9 Reasons Wired Readers Should Wear Tinfoil Hats

By David Kravets

There’s plenty of reason to be concerned Big Brother is watching.

We’re paranoid not because we have grandiose notions of our self-importance, but because the facts speak for themselves.

Here’s our short list of nine reasons that Wired readers ought to wear tinfoil hats, or at least, fight for their rights and consider ways to protect themselves with encryption and defensive digital technologies.

We know the list is incomplete, so if you have better reasons that we list here, put them in the comments and we’ll make a list based off them.

Until then, remember: Don’t suspect a friend; report him.

Warrantless Wiretapping

The government refuses to acknowledge whether the National Security Agency is secretly siphoning the nation’s electronic communications to the National Security Agency without warrants, as the Electronic Frontier Foundation alleges. The lawsuit was based on evidence provided by a former AT&T technician Mark Klein that showed that AT&T had installed a secret spying room in an internet hub in San Francisco. The spying got so bad that Attorney General Ashcroft threatened to resign over it.
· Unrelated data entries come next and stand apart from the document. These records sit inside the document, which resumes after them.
Lemma wp_create s0 s preview_id actions actor reason :
  distinct_ids -> stored_ok s -> lawful s0 s ->
  wp lawful s0 (create_approval_for_preview preview_id actions actor reason) s
    (fun a s' => holds (ar_approval_id a) a s' /\ made preview_id actions (wall (as_ticks s)) a).
Proof.
  intros Hd Hok Hs. unfold create_approval_for_preview.
  destruct (get_preview preview_id) as [preview|] eqn:Epr; [|by apply wp_raise].
  destruct (creation_refusal _ _) eqn:Eref; [by apply wp_raise|].
  eapply (wp_bind _ _ _ _ _ (fun _ s' => s' = s)).
  { eapply wp_bind; [by apply wp_lift|]. intros q s1 Hs1 [_ ->].
    eapply wp_mono; [by apply wp_gets|]. by intros d s2 _ [_ ->]. }
  intros draft s1 Hs1 ->.
  destruct (pv_valid (validate_draft draft)) eqn:Epv; simpl.
  2:{ do 2 (eapply wp_bind; [apply wp_quiet; [solve [auto with aip]|done]|]; intros ? ? ? ?).
      by apply wp_raise. }
  eapply (wp_bind _ _ _ _ _ (fun t s' => t = wall (as_ticks s) /\ quiet s s')).
  { split; [etrans; [exact Hs|apply quiet_lawful, quiet_utcnow]|].
    intros t [= <-]. split; [done|apply quiet_utcnow]. }
  intros now s2 Hs2 [-> Hq2]. assert (stored_ok s2) as Hok2 by by apply (quiet_lawful _ _ Hq2).
  eapply (wp_bind _ _ _ _ _ (fun u s3 => u = pretty.pretty (as_uuids s2)
    /\ s3 = s2 <| as_uuids := S (as_uuids s2) |>)).
  { split; [etrans; [exact Hs2|apply quiet_lawful, quiet_uuid4]|]. by intros ? [= <-]. }
  intros u s3 Hs3 [-> E3].
  eapply wp_bind; [by apply wp_lift|]. intros expires s4 Hs4 [Hexp ->]. cbv zeta.
  set (a := new_approval _ _ _ _ _ _ _ _ _).
  assert (ar_approval_id a = "approval_" +:+ pretty.pretty (as_uuids s2)) as Hid by done.
  eapply (wp_bind _ _ _ _ _ (fun _ s' => holds (ar_approval_id a) a s')).
  - destruct (approval_path (ar_approval_id a)) as [p|e] eqn:Hp.
    + assert (as_approvals s2 !! p = None) as Hnone by (eapply (proj2 Hok2); [|by rewrite <- Hid]; lia).
      unfold wp. rewrite (save_run _ _ _ Hp). split.
      * etrans; [exact Hs3|]. eapply (lawful_new (as_uuids s2)); [done| |done|done|]; subst s3; [done|].
        cbn. lia.
      * intros ? _. exists p. split_and!; [done|done|apply lookup_insert_eq].
    + unfold wp, save. by rewrite Hp.
  - intros ? s5 Hs5 Hh. do 3 quiet_step Hh. apply wp_ret; [done|]. split; [done|].
    exists preview, draft. by repeat eexists.
Qed.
When a federal judge said a lawsuit on that issue could go forward, Congress passed legislation stopping the case in its tracks. Two American lawyers for an Islamic charity did, however, prevail in their suit that they were wiretapped without warrants, but the Administration is appealing. Much of the program was legalized in 2008 by the FISA Amendments Act.

The FBI has also built a nationwide computer system called the Digital Collection System, connected by fiber optic cables, to collect and analyze wiretaps of all types, including ones used in ultra-secret terrorism investigations.

Warrantless GPS Tracking

The Obama administration claims Americans have no right to privacy in their public movements. The issue surfaced this month in a landmark case before the U.S. Supreme Court to determine if law enforcement agents should be required to obtain a probable-cause warrant in order to place a GPS tracking device on a citizen’s car. The government admitted to the Supreme Court that it thinks it would have the power to track the justices’ cars without a warrant.
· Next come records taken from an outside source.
(* ===== verification/TaskQueue.v ===== *)
(** * The task queue ([services/runtime/task_queue_service.py])

    - Module [BlockCause]: [task_block_cause_service.py] with the reasons of
      [config/runtime/task_block_explainability.yaml].
    - Module [TaskQueue]: the reconciliation of the queue with the approvals of its runs,
      the artifacts that fell silent, the age of waiting runs and the capacity of the
      queue, over the run store and the approval store.

    The lists that the code passes around and appends to (cancelled runs, cancelled
    approvals, warnings) are fields of the state.  Of an exception the model keeps the
    text; the name of its class, which some warnings quote, is a parameter. *)

From stdpp Require Import sorting.
From S2P Require Import Prelude Json Schemas Lifecycle RunResults HostPaths Datetime PhaseCompletion Watchdogs Approvals.

(** ** Why a run is blocked *)

Module BlockCause.
Import RunStore.

Record ReasonConfig := mkReason {
  rc_blocked_stage : string;
  rc_human_reason : string;
  rc_safe_alternatives : list string
}.

Record Explainability := mkExplainability {
  ex_defaults : ReasonConfig;
  ex_reasons : dict ReasonConfig
}.

Definition no_reason : ReasonConfig := mkReason "" "" [].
The invasive technology allows police, the FBI, the Drug Enforcement Administration and other agencies to engage in covert round-the-clock surveillance over an extended period of time, collecting vast amounts of information about anyone who drives the vehicle that is being tracked. The Justice Department has said that law enforcement agents employ GPS as a crime-fighting tool with “great frequency,” and GPS retailers have told Wired that they’ve sold thousands of the devices to the feds.
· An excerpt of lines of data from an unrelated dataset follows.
(* ===== verification/PatchApply.v ===== *)
(** * Applying an approved patch plan ([services/patching/apply], the service side)

    The guard, the store of runs, results, events and traces, the mutation tracker,
    the validation after the writes, the rollback, the service that creates, executes,
    cancels and rolls back runs, and the bridge that asks for the approval.

    The service composes the engine of PatchFiles with the approvals of Approvals: its
    state has the files, the approvals and its own records.  A record's file is named
    by its run id, which the store checks to be [patch_apply_run_] and hexadecimal
    digits, so records are keyed by the id.  Plans, their quality results and the
    syntax validator are the class [PatchEnv]. *)

From S2P Require Import Prelude Json Schemas Lifecycle HostPaths Datetime Approvals PatchFiles.

(** ** Data *)

Record PatchApplyGuardResult := mkGuard {
  gd_status : string;
  gd_allowed : bool;
  gd_blocking_reasons : list string;
  gd_warnings : list string;
  gd_plan_id : option string;
  gd_quality_id : option string;
  gd_approval_id : option string;
  gd_diff_hash : option string;
  gd_target_files : list string
}.

Record PatchApplyRequest := mkRequest {
  rq_approval_id : option string;
  rq_operator_confirmed : bool
}.

Record PatchApplyRun := mkRun {
  pa_apply_run_id : string;
  pa_plan_id : string;
  pa_quality_id : string;
  pa_approval_id : string;
  pa_status : string;
  pa_workspace : string;
  pa_operator_confirmed : bool;
  pa_diff_hash : string;
  pa_target_files : list string;
  pa_original_hashes : dict string;
  pa_backup_ids : list string;
  pa_guard : PatchApplyGuardResult;
  pa_result_id : option string;
  pa_created_at : string;
  pa_updated_at : string;
  pa_warnings : list string;
  pa_blocked_reasons : list string;
  pa_trace : list string
}.

#[export] Instance PatchApplyRun_eta : Eta PatchApplyRun := fun x =>
  mkRun (pa_apply_run_id x) (pa_plan_id x) (pa_quality_id x) (pa_approval_id x) (pa_status x)
    (pa_workspace x) (pa_operator_confirmed x) (pa_diff_hash x) (pa_target_files x)
    (pa_original_hashes x) (pa_backup_ids x) (pa_guard x) (pa_result_id x) (pa_created_at x)
    (pa_updated_at x) (pa_warnings x) (pa_blocked_reasons x) (pa_trace x).

Record PostApplyValidation := mkValidation {
  po_status : string;
  po_passed : bool;
  po_final_hashes : dict string;
  po_checked_files : list string;
  po_unexpected_writes : list string;
  po_temp_files_remaining : list string;
  po_warnings : list string;
  po_blocking_reasons : list string
}.

Record RollbackResult := mkRollback {
  rb_status : string;
  rb_completed : bool;
  rb_restored_files : list string;
  rb_failed_files : list string;
  rb_manual_review_required : bool
}.

Record PatchApplyResult := mkResult {
  pr_apply_run_id : string;
  pr_plan_id : string;
  pr_result_status : string;
  pr_safe_to_report_success : bool;
  pr_files : list PatchApplyFileResult;
  pr_post_apply_validation : PostApplyValidation;
  pr_rollback : RollbackResult;
  pr_blocked_reasons : list string;
  pr_created_at : string;
  pr_updated_at : string
}.

#[export] Instance PatchApplyResult_eta : Eta PatchApplyResult := fun x =>
  mkResult (pr_apply_run_id x) (pr_plan_id x) (pr_result_status x) (pr_safe_to_report_success x)
    (pr_files x) (pr_post_apply_validation x) (pr_rollback x) (pr_blocked_reasons x)
    (pr_created_at x) (pr_updated_at x).

(** The defaults of the schemas. *)
Definition no_validation : PostApplyValidation := mkValidation "unknown" false [] [] [] [] [] [].
Definition no_rollback : RollbackResult := mkRollback "not_requested" false [] [] false.

Record PatchApplyEvent := mkPatchEvent {
  pe_event_id : string;
  pe_apply_run_id : string;
  pe_event_type : string;
  pe_created_at : string;
  pe_summary : string;
  pe_data : dict json
}.

Record PatchApplyTrace := mkPatchTrace {
  pt_apply_run_id : string;
  pt_events : list string
}.

(** What the service reads of a quality gate's result. *)
Record PatchQuality := mkQuality {
  qu_quality_id : string;
  qu_status : string
}.

(** ** The lifecycle of a run *)

Module PatchLifecycle.

Definition TERMINAL : list string :=
  ["completed"; "failed"; "blocked"; "cancelled"; "rolled_back"; "failed_with_rollback"; "rollback_failed"].

Definition is_terminal (status : string) : bool := mem status TERMINAL.
Definition can_execute (status : string) : bool := String.eqb status "ready_to_execute".
Definition can_cancel (status : string) : bool :=
  negb (mem status TERMINAL) && negb (String.eqb status "running").
Definition can_rollback (status : string) : bool :=
  mem status ["completed"; "failed"; "failed_with_rollback"].

End PatchLifecycle.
Tracking Devices in Your Pocket

That mobile phone in your pocket chronicles almost everything. Once-secret software developed by a private company pretty much chronicles all you do on your smartphone and sends it to the carriers. The carriers themselves keep a wealth of information, such as text messages, call-location data, and PINs — though none of them disclose to their customers what data they store or how long they keep the data.

Law enforcement can get at much of that historical data — and often get real-time tracking information without proving probable cause to a judge.

Fake Cell Phone Towers

You make a call on your cellphone thinking the only thing standing between you and the recipient of your call is your carrier’s cellphone tower. In fact, that tower your phone is connecting to just might be a boobytrap set up by law enforcement to ensnare your phone signals and maybe even the content of your calls.

So-called stingrays are one of the new high-tech tools that authorities are using to track and identify you. The devices, about the size of a suitcase, spoof a legitimate cellphone tower in order to trick nearby cellphones and other wireless communication devices into connecting to the tower, as they would to a real cellphone tower.

The government maintains that the stingrays don’t violate Fourth Amendment rights, since Americans don’t have a legitimate expectation of privacy for data sent from their mobile phones and other wireless devices to a cell tower. While the technology sounds ultra-new, the feds have had this in their arsenal for at least 15 years, and used a stingray to bust the notorious hacker Kevin Mitnick in 1995.

The Border Exception

The Fourth Amendment doesn’t exist along the U.S. border. You know that if you’re a close supporter of WikiLeaks or a friend of alleged WikiLeaks leaker Bradley Manning. You’re no doubt very familiar with the U.S. government’s laptop border search policy, which allows Customs and Border Protection agents to seize and search a laptop belonging to anyone crossing a border into the U.S.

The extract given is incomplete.